Gas-phase absorption properties of DsRed model chromophores

Abstract

The absorption spectra of two compounds, RFP(1) and RFP(2), designed to model the chromophore of the Red Fluorescent Protein DsRed have been recorded in the gas phase with a heavy-ion storage ring technique. Both anions and cations were investigated. The electronic delocalization is greater in RFP(2) than in RFP(1) due to an additional CC double bond in conjugation with the π system, and the absorption bands of RFP(2) are red-shifted compared to those of RFP(1). Band maxima of the RFP(2) and RFP(1) anions are 549 nm and 521 nm, respectively, and of the cations 448 nm and 441 nm, respectively. These values are in good agreement with calculated HOMO–LUMO gaps at the B3LYP/6-311++G(2d,p)//PM3 level of theory: 559 nm and 496 nm for the RFP(2) and RFP(1) anions and 452 nm and 436 nm for the corresponding cations. The protein absorbs maximally at 558 nm and it is assumed that the chromophore is anionic. Hence, the electronic structure of the RFP(2) anion is close to that of the in vivo chromophore in its protein environment.

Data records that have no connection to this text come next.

(* ===== verification/Buffer.v ===== *)
(** * Buffer: the memory an NSS caller hands to the module

    [buf] is a run of bytes starting at an address; pointers into it are
    addresses. A write outside the run is undefined behaviour, which the model
    keeps as an error of its own so that its absence can be proved. *)

From S2P Require Import Prelude Text.
From stdpp Require Import prelude strings list list_numbers.

Inductive undefined_behaviour := OutOfBounds.

(** The bytes of the caller's buffer, and the address of the first one. *)
Record buffer := mk_buffer { buf_base : Z; buf_bytes : list Z }.

Definition bytes_of (s : string) : list Z := code <$> String.list_ascii_of_string s.

(** [copy_nonoverlapping(src, buf.add(offset), len)] *)
Definition write_bytes (offset : nat) (bs : list Z) : M buffer undefined_behaviour () := λ b,
  if bool_decide (offset + length bs ≤ length (buf_bytes b))
  then (Ok tt, mk_buffer (buf_base b)
    (take offset (buf_bytes b) ++ bs ++ drop (offset + length bs) (buf_bytes b)))
  else (Err OutOfBounds, b).

(** [write_str]: the pointer to the copy and the advanced offset, or [None] when
    the string and its terminator do not fit. *)
Definition write_str (buflen offset : nat) (s : string)
    : M buffer undefined_behaviour (option (Z * nat)) := λ b,
  let needed := String.length s + 1 in
  if bool_decide (buflen < offset + needed) then (Ok None, b)
  else
    (let ptr := (buf_base b + Z.of_nat offset)%Z in
     write_bytes offset (bytes_of s) ;;?
     write_bytes (offset + String.length s) [0%Z] ;;?
     ret (Some (ptr, offset + needed))) b.

Definition pointer_size : nat := 8.
Definition pointer_align : nat := 8.

(** The bytes of a pointer in memory (a little-endian 64-bit target). *)
Definition pointer_bytes (p : Z) : list Z := Z_to_little_endian 8 8 p.

(** [gr_mem.add(i).write_unaligned(ptr)] *)
Definition write_pointer (offset i : nat) (p : Z) : M buffer undefined_behaviour () :=
  write_bytes (offset + i * pointer_size) (pointer_bytes p).

(** ** What the caller reads back *)

(** The C string that starts at an address: the bytes before the first zero. *)
Fixpoint until_nul (bs : list Z) : option (list Z) :=
  match bs with
  | [] => None
  | b :: bs => if bool_decide (b = 0)%Z then Some [] else (b ::.) <$> until_nul bs
  end.

Definition read_c_string (b : buffer) (p : Z) : option (list Z) :=
  if bool_decide (buf_base b ≤ p)%Z
  then until_nul (drop (Z.to_nat (p - buf_base b)) (buf_bytes b)) else None.

Definition read_pointer (b : buffer) (p : Z) : Z :=
  little_endian_to_Z 8
    (take pointer_size (drop (Z.to_nat (p - buf_base b)) (buf_bytes b))).

(** A string as a C program sees it: up to its first NUL. *)
Definition c_string (s : string) : list Z := default [] (until_nul (bytes_of s ++ [0%Z])).

(** ** Lemmas *)

Lemma bytes_of_length s : length (bytes_of s) = String.length s.
Proof.
  unfold bytes_of. rewrite length_fmap. induction s as [|b s IH]; [done|]. simpl. by f_equal.
Qed.

Lemma until_nul_some bs : ∃ l, until_nul (bs ++ [0%Z]) = Some l.
Proof.
  induction bs as [|x bs [l IH]]; [by exists []|]. simpl. case_bool_decide; [by exists []|].
  exists (x :: l). by rewrite IH.
Qed.

Lemma until_nul_terminated bs rest :
  until_nul ((bs ++ [0%Z]) ++ rest) = Some (default [] (until_nul (bs ++ [0%Z]))).
Proof.
  induction bs as [|x bs IH]; [done|]. simpl. case_bool_decide; [done|]. rewrite IH.
  by destruct (until_nul_some bs) as [l ->].
Qed.

(** Without a NUL inside, nothing is cut off. *)
Lemma c_string_exact s : 0%Z ∉ bytes_of s → c_string s = bytes_of s.
Proof.
  unfold c_string. generalize (bytes_of s) as bs. induction bs as [|x bs IH]; [done|].
  rewrite not_elem_of_cons. intros [Hx Hbs]. simpl. rewrite bool_decide_eq_false_2 by done.
  specialize (IH Hbs). destruct (until_nul_some bs) as [l Hl]. rewrite Hl in *. simpl in *.
  by f_equal.
Qed.

(** The buffer [b] with its first bytes replaced by [img]. *)
Definition overlay (b : buffer) (img : list Z) : buffer :=
  mk_buffer (buf_base b) (img ++ drop (length img) (buf_bytes b)).

(** What [write_str] leaves for a list of strings written one after the other. *)
Definition image (ss : list string) : list Z := ss ≫= λ s, bytes_of s ++ [0%Z].

Lemma overlay_nil b : overlay b [] = b.
Proof. by destruct b. Qed.

Lemma overlay_length b img :
  length img ≤ length (buf_bytes b) → length (buf_bytes (overlay b img)) = length (buf_bytes b).
Proof. intros. simpl. rewrite length_app, length_drop. lia. Qed.

Lemma image_app ss1 ss2 : image (ss1 ++ ss2) = image ss1 ++ image ss2.
Proof. apply bind_app. Qed.

Lemma image_cons s ss : image (s :: ss) = (bytes_of s ++ [0%Z]) ++ image ss.
Proof. done. Qed.

Lemma image_singleton s : image [s] = bytes_of s ++ [0%Z].
Proof. unfold image. simpl. by rewrite app_nil_r. Qed.

Lemma write_bytes_overlay b img bs :
  length img + length bs ≤ length (buf_bytes b) →
  write_bytes (length img) bs (overlay b img) = (Ok tt, overlay b (img ++ bs)).
Proof.
  intros Hlen. unfold write_bytes. rewrite overlay_length by lia.
  rewrite bool_decide_eq_true_2 by done. unfold overlay. simpl. do 2 f_equal.
  rewrite take_app_length, (drop_app_ge img) by lia.
  rewrite drop_drop, length_app, <-app_assoc. do 3 f_equal. lia.
Qed.

(** [write_str] appends to the image or, where the string does not fit, leaves
    everything as it is. *)
Lemma write_str_overlay buflen b img s :
  buflen ≤ length (buf_bytes b) →
  write_str buflen (length img) s (overlay b img) =
    if bool_decide (buflen < length img + (String.length s + 1))
    then (Ok None, overlay b img)
    else (Ok (Some ((buf_base b + Z.of_nat (length img))%Z, length (img ++ image [s]))),
          overlay b (img ++ image [s])).
Proof.
  intros Hlen. unfold write_str. case_bool_decide as Hfit; [done|].
  unfold bind at 1. rewrite write_bytes_overlay by (rewrite bytes_of_length; lia).
  unfold bind. rewrite <-(bytes_of_length s) at 1. rewrite <-length_app.
  rewrite write_bytes_overlay by (rewrite length_app, bytes_of_length; simpl; lia).
  unfold ret. rewrite image_singleton, app_assoc. do 4 f_equal.
  rewrite !length_app, bytes_of_length. simpl. lia.
Qed.

(** The caller finds each string where its pointer says. *)
Lemma read_image b img1 s img2 :
  read_c_string (overlay b (img1 ++ image [s] ++ img2)) (buf_base b + Z.of_nat (length img1)) =
    Some (c_string s).
Proof.
  unfold read_c_string. cbn [overlay buf_base buf_bytes]. rewrite bool_decide_eq_true_2 by lia.
  replace (Z.to_nat _) with (length img1) by lia.
  rewrite <-!app_assoc, drop_app_length, image_singleton. apply until_nul_terminated.
Qed.

(** Unused bytes after the image belong to it as well as not. *)
Lemma overlay_slack b img n :
  overlay b (img ++ take n (drop (length img) (buf_bytes b))) = overlay b img.
Proof.
  unfold overlay. f_equal. rewrite <-app_assoc. f_equal. rewrite length_app.
  rewrite <-drop_drop. rewrite length_take.
  set (l := drop (length img) (buf_bytes b)). destruct (decide (n ≤ length l)).
  - rewrite Nat.min_l by lia. apply take_drop.
  - rewrite Nat.min_r by lia. rewrite take_ge by lia. by rewrite drop_all, app_nil_r.
Qed.

Lemma pointer_bytes_length p : length (pointer_bytes p) = pointer_size.
Proof.
  apply Nat2Z.inj. unfold pointer_bytes. by rewrite length_Z_to_little_endian.
Qed.

Lemma read_pointer_image b img1 p img2 :
  is_u64 p →
  read_pointer (overlay b (img1 ++ pointer_bytes p ++ img2))
    (buf_base b + Z.of_nat (length img1)) = p.
Proof.
  intros Hp. unfold read_pointer. cbn [overlay buf_base buf_bytes].
  replace (Z.to_nat _) with (length img1) by lia.
  rewrite <-!app_assoc, drop_app_length.
  rewrite take_app_length' by (by rewrite pointer_bytes_length).
  unfold pointer_bytes. rewrite little_endian_to_Z_to_little_endian by lia.
  apply Z.mod_small. exact Hp.
Qed.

A comparison is made between the two model chromophores and their well-known Green Fluorescent Protein homologue chromophore, as well as between different media (gas phase, solution phase). For the anionic gas-phase spectra, vibrational structures are clearly resolved for both compounds (hν₀ = 382 ± 10 cm⁻¹ for RFP(1) and 518 ± 10 cm⁻¹ for RFP(2)) and are assigned to harmonic vibrational progressions due to collective motion of the entire chromophores. Based on calculations on model chromophores closer to the wild-type DsRed chromophore, we suggest that the protein environment forces the chromophore to adopt a planar geometry.